**Data supplied**:
++++++++++

(** A free block that is large enough is used, the one at the lowest address
    first, and nothing is asked of the memory managers. *)
Lemma kmalloc_fits s bs size flags :
  heap_repr s bs → 0 < size ≤ 2 ^ 62 → Exists (fits (align_up size)) bs →
  ∃ l1 b l2 s' b', bs = l1 ++ b :: l2 ∧ fits (align_up size) b ∧
    Forall (λ c, ¬ fits (align_up size) c) l1 ∧ b_addr b' = b_addr b ∧ backing s' = backing s ∧
    kmalloc size flags s = Done (payload b') s' ∧ allocated s bs (align_up size) flags s' b'.
Proof.
  intros Hr Hs Hex. destruct (align_up_bounds size Hs) as [? ?].
  unfold kmalloc. destruct (Z.eqb_spec size 0); [lia|]. rewrite !kget_bind.
  destruct (first_fit_repr s bs (align_up size) Hr) as [(l1 & b & l2 & -> & Hf & Hn & Hff)|[Hn _]].
  2:{ rewrite Exists_exists in Hex. destruct Hex as (c & Hc & Hfc).
      rewrite Forall_forall in Hn. by destruct (Hn c Hc). }
  kbind Hff. pose proof (wf_range_mid _ _ _ _ (heap_repr_wf _ _ Hr)) as (? & _).
  destruct (Z.eqb_spec (b_addr b) 0); [lia|]. simpl.
  destruct (allocate_in s s _ l1 b l2 (align_up size) flags Hr Hf ltac:(lia) ltac:(done) eq_refl)
    as (s' & b' & ? & ? & ? & ?); [apply keeps_refl|].
  by exists l1, b, l2, s', b'.
Qed.

Lemma kmalloc_lemma s bs size flags :
  heap_repr s bs → 0 < size ≤ 2 ^ 62 →
  alloc_outcome s bs (align_up size) flags (kmalloc size flags s).
Proof.
  intros Hr Hs. destruct (align_up_bounds size Hs) as [? ?].
  destruct (first_fit_repr s bs (align_up size) Hr) as [(l1 & b & l2 & Hbs & Hf & _)|[Hn Hff]].
  { right. right. destruct (kmalloc_fits s bs size flags Hr Hs) as (? & ? & ? & s' & b' & H').
    - rewrite Hbs, Exists_app, Exists_cons. tauto.
    - exists s', b'. tauto. }
  unfold kmalloc. destruct (Z.eqb_spec size 0); [lia|]. rewrite !kget_bind. kbind Hff. simpl.
  destruct (heap_grow_for_spec s bs (align_up size) Hr Hn) as
    [HP|[(s' & HD & ? & ? & ?)|(s' & l1 & b & HD & Hr' & Hf & Hu & Hk)]]; [lia|done|..].
  - left. by apply exhausted_bind.
  - right. left. kbind HD. simpl. by exists s'.
  - right. right. kbind HD.
    pose proof (wf_range_mid _ _ _ _ (heap_repr_wf _ _ Hr')) as (? & _).
    destruct (Z.eqb_spec (b_addr b) 0); [lia|].
    destruct (allocate_in s' s bs l1 b [] (align_up size) flags Hr' Hf ltac:(lia) ltac:(done) Hu Hk)
      as (s2 & b' & ? & ? & ? & ?). by exists s2, b'.
Qed.
End kmalloc_proofs.

(** ** [krealloc] *)

Lemma lookup_memcpy (m : gmap Z Z) dst src n j :
  (dst + n ≤ src ∨ src + n ≤ dst) → 0 ≤ n →
  fold_left (λ m i, partial_alter (λ _, m !! (src + i)) (dst + i) m) (seqZ 0 n) m !! j =
  if decide (dst ≤ j < dst + n) then m !! (src + (j - dst)) else m !! j.
Proof.
  intros Hd Hn. assert (∀ k, 0 ≤ k → k ≤ n → ∀ j,
    fold_left (λ m i, partial_alter (λ _, m !! (src + i)) (dst + i) m) (seqZ 0 k) m !! j =
    if decide (dst ≤ j < dst + k) then m !! (src + (j - dst)) else m !! j) as Hk; [|by apply Hk; lia].
  clear j. intros k Hk0. pattern k. apply natlike_ind; [|clear k Hk0; intros k Hk IH|done]; simpl.
  { intros _ j. rewrite decide_False by lia. done. }
  intros Hkn j. replace (Z.succ k) with (k + 1) by lia. rewrite seqZ_snoc by lia.
  rewrite fold_left_app. simpl. destruct (decide (j = dst + k)) as [->|Hne].
  - rewrite lookup_partial_alter_eq, IH by lia.
    rewrite decide_False, decide_True by lia. f_equal. lia.
  - rewrite lookup_partial_alter_ne, IH by lia.
    repeat case_decide; try done; lia.
Qed.

Lemma align_up_idemp size : 0 < size ≤ 2 ^ 62 → align_up (align_up size) = align_up size.
Proof.
  intros Hs. destruct (align_up_bounds size Hs). rewrite (align_up_spec (align_up size)) by lia. lia.
Qed.

Section krealloc.
Context {B : Type} `{HeapBacking B}.
Implicit Types (s : Heap B).

(** The block [b] becomes [b'], with room for [size] bytes; the other blocks in
    use are unchanged and the contents are carried over. *)
Definition reallocated (s : Heap B) (bs : list blk) (b : blk) (size : Z) (s' : Heap B) (b' : blk) : Prop :=
  ∃ bs' U, heap_repr s' bs' ∧ used bs ≡ₚ b :: U ∧ used bs' ≡ₚ b' :: U ∧ size ≤ b_size b' ∧
    keeps U (bytes s) (bytes s') ∧
    ∀ i, 0 ≤ i < size → i < b_size b → bytes s' !! (payload b' + i) = bytes s !! (payload b + i).

Lemma used_middle l1 b l2 : b_free b = false → used (l1 ++ b :: l2) ≡ₚ b :: used (l1 ++ l2).
Proof. intros Hb. rewrite !used_app, used_cons_used by done. by rewrite Permutation_middle. Qed.

(** Blocks in use do not overlap. *)
Lemma used_disjoint bs hi b V c :
  wf_blocks bs hi → used bs ≡ₚ b :: V → c ∈ V → b_end c ≤ b_addr b ∨ b_end b ≤ b_addr c.
Proof.
  intros (Hok & Hg & _) Hu Hc.
  assert (b ∈ used bs) as (l1 & l2 & -> & Hf)%used_split by (rewrite Hu; by left).
  rewrite (used_middle _ _ _ Hf) in Hu. apply (inj (cons b)) in Hu.
  rewrite <-Hu in Hc. apply elem_of_used in Hc as [Hc _]. by eapply geom_others.
Qed.

(** Shrinking in place. *)
Lemma realloc_split s s0 bs0 b0 l1 b l2 size :
  heap_repr s (l1 ++ b :: l2) → b_free b = false → 0 ≤ size ≤ b_size b → size mod 16 = 0 →
  used bs0 ≡ₚ b0 :: used (l1 ++ l2) → keeps (used (l1 ++ l2)) (bytes s0) (bytes s) →
  payload b = payload b0 →
  (∀ i, 0 ≤ i < size → i < b_size b0 → bytes s !! (payload b + i) = bytes s0 !! (payload b0 + i)) →
  ∃ s' b', split_block (b_addr b) size s = Done tt s' ∧ payload b' = payload b ∧
    reallocated s0 bs0 b0 size s' b'.
Proof.
  intros Hr Hb Hs Hal Hu Hk Hp Hc. pose proof (heap_repr_wf _ _ Hr) as Hwf.
  pose proof (wf_range_mid _ _ _ _ Hwf) as (? & ? & ? & ? & ?).
  destruct (split_block_spec s l1 b l2 size Hwf (hr_hdrs _ _ Hr) Hs Hal) as (m & Hm & Hag).
  destruct (split_abs_cons b size Hs) as (x & r & Hx & Ha & Hf & Hsx & Hex & Hru).
  pose proof (split_abs_wf l1 b l2 size _ Hwf Hs Hal) as Hwf1. rewrite Hx in Hm, Hwf1.
  exists (set_mem (hdr_map (l1 ++ (x :: r) ++ l2)) m s), x. unfold payload at 1. rewrite Ha.
  split_and!; [done|done|]. exists (l1 ++ (x :: r) ++ l2), (used (l1 ++ l2)).
  split_and!; [| |simpl| | |]; [|done| |done|..].
  - apply (heap_repr_mem _ _ _ _ Hr); [by destruct l1| |done].
    rewrite !head_addr_app. simpl. by rewrite Ha.
  - rewrite used_middle by congruence. by rewrite !used_app, Hru.
  - eapply keeps_trans; [exact Hk|]. eapply keeps_agree; [|exact Hag].
    intros c [Hc' _]%elem_of_used. destruct Hwf as (Hok & Hg & _).
    destruct (geom_others _ _ _ _ _ _ Hok Hg Hc'); [left; lia|by right].
  - intros i Hi Hib. rewrite <-Hc by done. simpl.
    replace (payload x) with (payload b) by (unfold payload; by rewrite Ha).
    apply Hag. unfold payload. lia.
Qed.

(** Growing in place, over the free blocks that follow. *)
Lemma realloc_absorb s l1 b c l2 size :
  heap_repr s (l1 ++ b :: c :: l2) → b_free b = false → b_free c = true →
  0 ≤ size ≤ b_size b + 48 + b_size c → size mod 16 = 0 →
  ∃ s' b', (coalesce_forward (walk_fuel s) (b_addr b);; upd_hdr (b_addr b) (set_free 0);;
            split_block (b_addr b) size) s = Done tt s' ∧ payload b' = payload b ∧
    reallocated s (l1 ++ b :: c :: l2) b size s' b'.
Proof.
  intros Hr Hb Hc Hs Hal. pose proof (heap_repr_wf _ _ Hr) as Hwf.
  destruct (coalesce_keeps s l1 b (c :: l2) Hwf (hr_hdrs _ _ Hr)) as (m & Hm & Hk). kbind Hm.
  pose proof (coalesce_abs_wf _ _ _ _ Hwf) as Hwf1.
  pose proof (coalesce_abs_addr b (c :: l2)) as Ha. pose proof (coalesce_abs_free b (c :: l2)) as Hf.
  pose proof (coalesce_abs_used b (c :: l2)) as Hu.
  assert (b_size b + 48 + b_size c ≤ b_size (coalesce_abs b (c :: l2)).1) as Hsz.
  { simpl. rewrite Hc. apply (coalesce_abs_size (merge_blk b c)). destruct Hwf as (Hok & _).
    rewrite Forall_app, !Forall_cons in Hok. tauto. }
  destruct (coalesce_abs b (c :: l2)) as [b1 l2'] eqn:E. simpl in *.
  erewrite upd_hdr_bind by (simpl; rewrite <-Ha; exact (hdr_map_lookup _ _ _ _ Hwf1)). simpl.
  rewrite <-Ha. erewrite (hdr_map_update l1 b1 b1 l2' _ _ Hwf1 Hwf1);
    [|done|unfold set_free, hdr_of; simpl; by rewrite Hf, Hb].
  set (s1 := set_mem _ m (set_mem _ m s)).
  assert (heap_repr s1 (l1 ++ b1 :: l2')) as Hr1.
  { apply (heap_repr_mem _ _ _ _ Hr); [by destruct l1| |done]. rewrite !head_addr_app. simpl. by rewrite Ha. }
  assert (payload b1 = payload b) as Hp by (unfold payload; by rewrite Ha).
  assert (used (l1 ++ l2') = used (l1 ++ c :: l2)) as Hu'
    by (rewrite !used_app; by f_equal).
  destruct (realloc_split s1 s (l1 ++ b :: c :: l2) b l1 b1 l2' size Hr1) as (s' & b' & ? & ? & ?);
    [congruence|lia|done| | |done| |].
  - rewrite Hu'. by apply used_middle.
  - eapply keeps_sub; [|exact Hk]. intros x. rewrite elem_of_used, !elem_of_app, elem_of_cons. tauto.
  - intros i Hi Hib. rewrite Hp. apply (Hk b); [set_solver|]. unfold payload, b_end in *. lia.
  - exists s', b'. split_and!; [done|congruence|done].
Qed.

(** Copying into a new block and freeing the old one. *)
Lemma realloc_move s bs b s1 b' size :
  heap_repr s bs → b ∈ used bs → allocated s bs size 0 s1 b' → b_size b < size →
  ∃ s', (h ← hdr (b_addr b); kmemcpy (payload b') (payload b) (bsize h);; kfree (payload b)) s1 =
      Done tt s' ∧ reallocated s bs b size s' b'.
Proof.
  intros Hr Hb (bs1 & Hr1 & Hu1 & Hs1 & _ & Hk1 & _) Hlt.
  pose proof (heap_repr_wf _ _ Hr1) as Hwf.
  assert (b ∈ used bs1) as Hb1 by (rewrite Hu1; by right).
  assert (b' ∈ used bs1) as Hb'1 by (rewrite Hu1; by left).
  destruct (used_split _ _ Hb1) as (l1 & l2 & -> & Hf).
  apply list_elem_of_split in Hb as (u1 & u2 & Hsplit).
  assert (used (l1 ++ l2) ≡ₚ b' :: u1 ++ u2) as HU.
  { rewrite Hsplit, (used_middle _ _ _ Hf) in Hu1. apply (inj (cons b)).
    rewrite Hu1, <-Permutation_middle. constructor. }
  assert (b' ∈ l1 ++ l2) as Hb'2 by (apply (elem_of_used b'); rewrite HU; by left).
  assert (b_end b' ≤ b_addr b ∨ b_end b ≤ b_addr b') as Hdisj
    by (destruct Hwf as (Hok & Hg & _); by eapply geom_others).
  pose proof (wf_range_mid _ _ _ _ Hwf) as (? & ? & ? & ? & ?).
  assert (b' ∈ l1 ++ b :: l2) as Hb'3 by (apply elem_of_used in Hb'1; tauto).
  erewrite hdr_bind by (rewrite (hr_hdrs _ _ Hr1); exact (hdr_map_lookup _ _ _ _ Hwf)). simpl.
  unfold kmemcpy. rewrite kmod_bind. rewrite (hr_hdrs _ _ Hr1).
  assert (hdrs_outside (hdr_map (l1 ++ b :: l2)) (payload b') (b_size b) = hdr_map (l1 ++ b :: l2)) as ->.
  { apply list_elem_of_split in Hb'3 as (m1 & m2 & E). rewrite E in *.
    apply (hdrs_outside_payload _ _ _ _ _ _ Hwf); unfold payload, b_end; lia. }
  set (m := fold_left _ _ _). pose proof (λ j, lookup_memcpy (bytes s1) (payload b') (payload b) (b_size b) j
    ltac:(unfold payload, b_end in *; lia) ltac:(lia)) as Hm. fold m in Hm.
  destruct (kfree_lemma (set_mem (hdr_map (l1 ++ b :: l2)) m s1) l1 b l2) as (m' & bs2 & Hfr & Hr2 & Hu2 & Hk2);
    [|done|].
  { apply (heap_repr_mem _ _ _ _ Hr1); [by destruct l1|done..]. }
  eexists. split; [exact Hfr|]. exists bs2, (u1 ++ u2). rewrite Hu2, HU, Hsplit.
  split_and!; [done|by rewrite Permutation_middle|done|done|..].
  - intros c Hc i Hi. simpl. rewrite (Hk2 c) by (rewrite ?HU; set_solver). simpl.
    rewrite Hm, decide_False.
    + apply (Hk1 c); [rewrite Hsplit; set_solver|done].
    + destruct (used_disjoint _ _ b' (used bs) c Hwf Hu1); [rewrite Hsplit; set_solver|..];
        unfold payload, b_end in *; lia.
  - intros i Hi Hib. simpl. rewrite (Hk2 b') by (first [rewrite HU; set_solver|unfold payload, b_end; lia]).
    simpl. rewrite Hm, decide_True by lia. rewrite (Hk1 b); [f_equal; lia| |unfold payload, b_end; lia].
    rewrite Hsplit. set_solver.
Qed.
End krealloc.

++++++++++

**Directions for this task**: Both end lines included, restate word for word the lines above from the line with "reallocated s (l1" to the line with "by (rewrite !used_app; by f_equal).", and nothing else.

**Answer for this exercise**:
    reallocated s (l1 ++ b :: c :: l2) b size s' b'.
Proof.
  intros Hr Hb Hc Hs Hal. pose proof (heap_repr_wf _ _ Hr) as Hwf.
  destruct (coalesce_keeps s l1 b (c :: l2) Hwf (hr_hdrs _ _ Hr)) as (m & Hm & Hk). kbind Hm.
  pose proof (coalesce_abs_wf _ _ _ _ Hwf) as Hwf1.
  pose proof (coalesce_abs_addr b (c :: l2)) as Ha. pose proof (coalesce_abs_free b (c :: l2)) as Hf.
  pose proof (coalesce_abs_used b (c :: l2)) as Hu.
  assert (b_size b + 48 + b_size c ≤ b_size (coalesce_abs b (c :: l2)).1) as Hsz.
  { simpl. rewrite Hc. apply (coalesce_abs_size (merge_blk b c)). destruct Hwf as (Hok & _).
    rewrite Forall_app, !Forall_cons in Hok. tauto. }
  destruct (coalesce_abs b (c :: l2)) as [b1 l2'] eqn:E. simpl in *.
  erewrite upd_hdr_bind by (simpl; rewrite <-Ha; exact (hdr_map_lookup _ _ _ _ Hwf1)). simpl.
  rewrite <-Ha. erewrite (hdr_map_update l1 b1 b1 l2' _ _ Hwf1 Hwf1);
    [|done|unfold set_free, hdr_of; simpl; by rewrite Hf, Hb].
  set (s1 := set_mem _ m (set_mem _ m s)).
  assert (heap_repr s1 (l1 ++ b1 :: l2')) as Hr1.
  { apply (heap_repr_mem _ _ _ _ Hr); [by destruct l1| |done]. rewrite !head_addr_app. simpl. by rewrite Ha. }
  assert (payload b1 = payload b) as Hp by (unfold payload; by rewrite Ha).
  assert (used (l1 ++ l2') = used (l1 ++ c :: l2)) as Hu'
    by (rewrite !used_app; by f_equal).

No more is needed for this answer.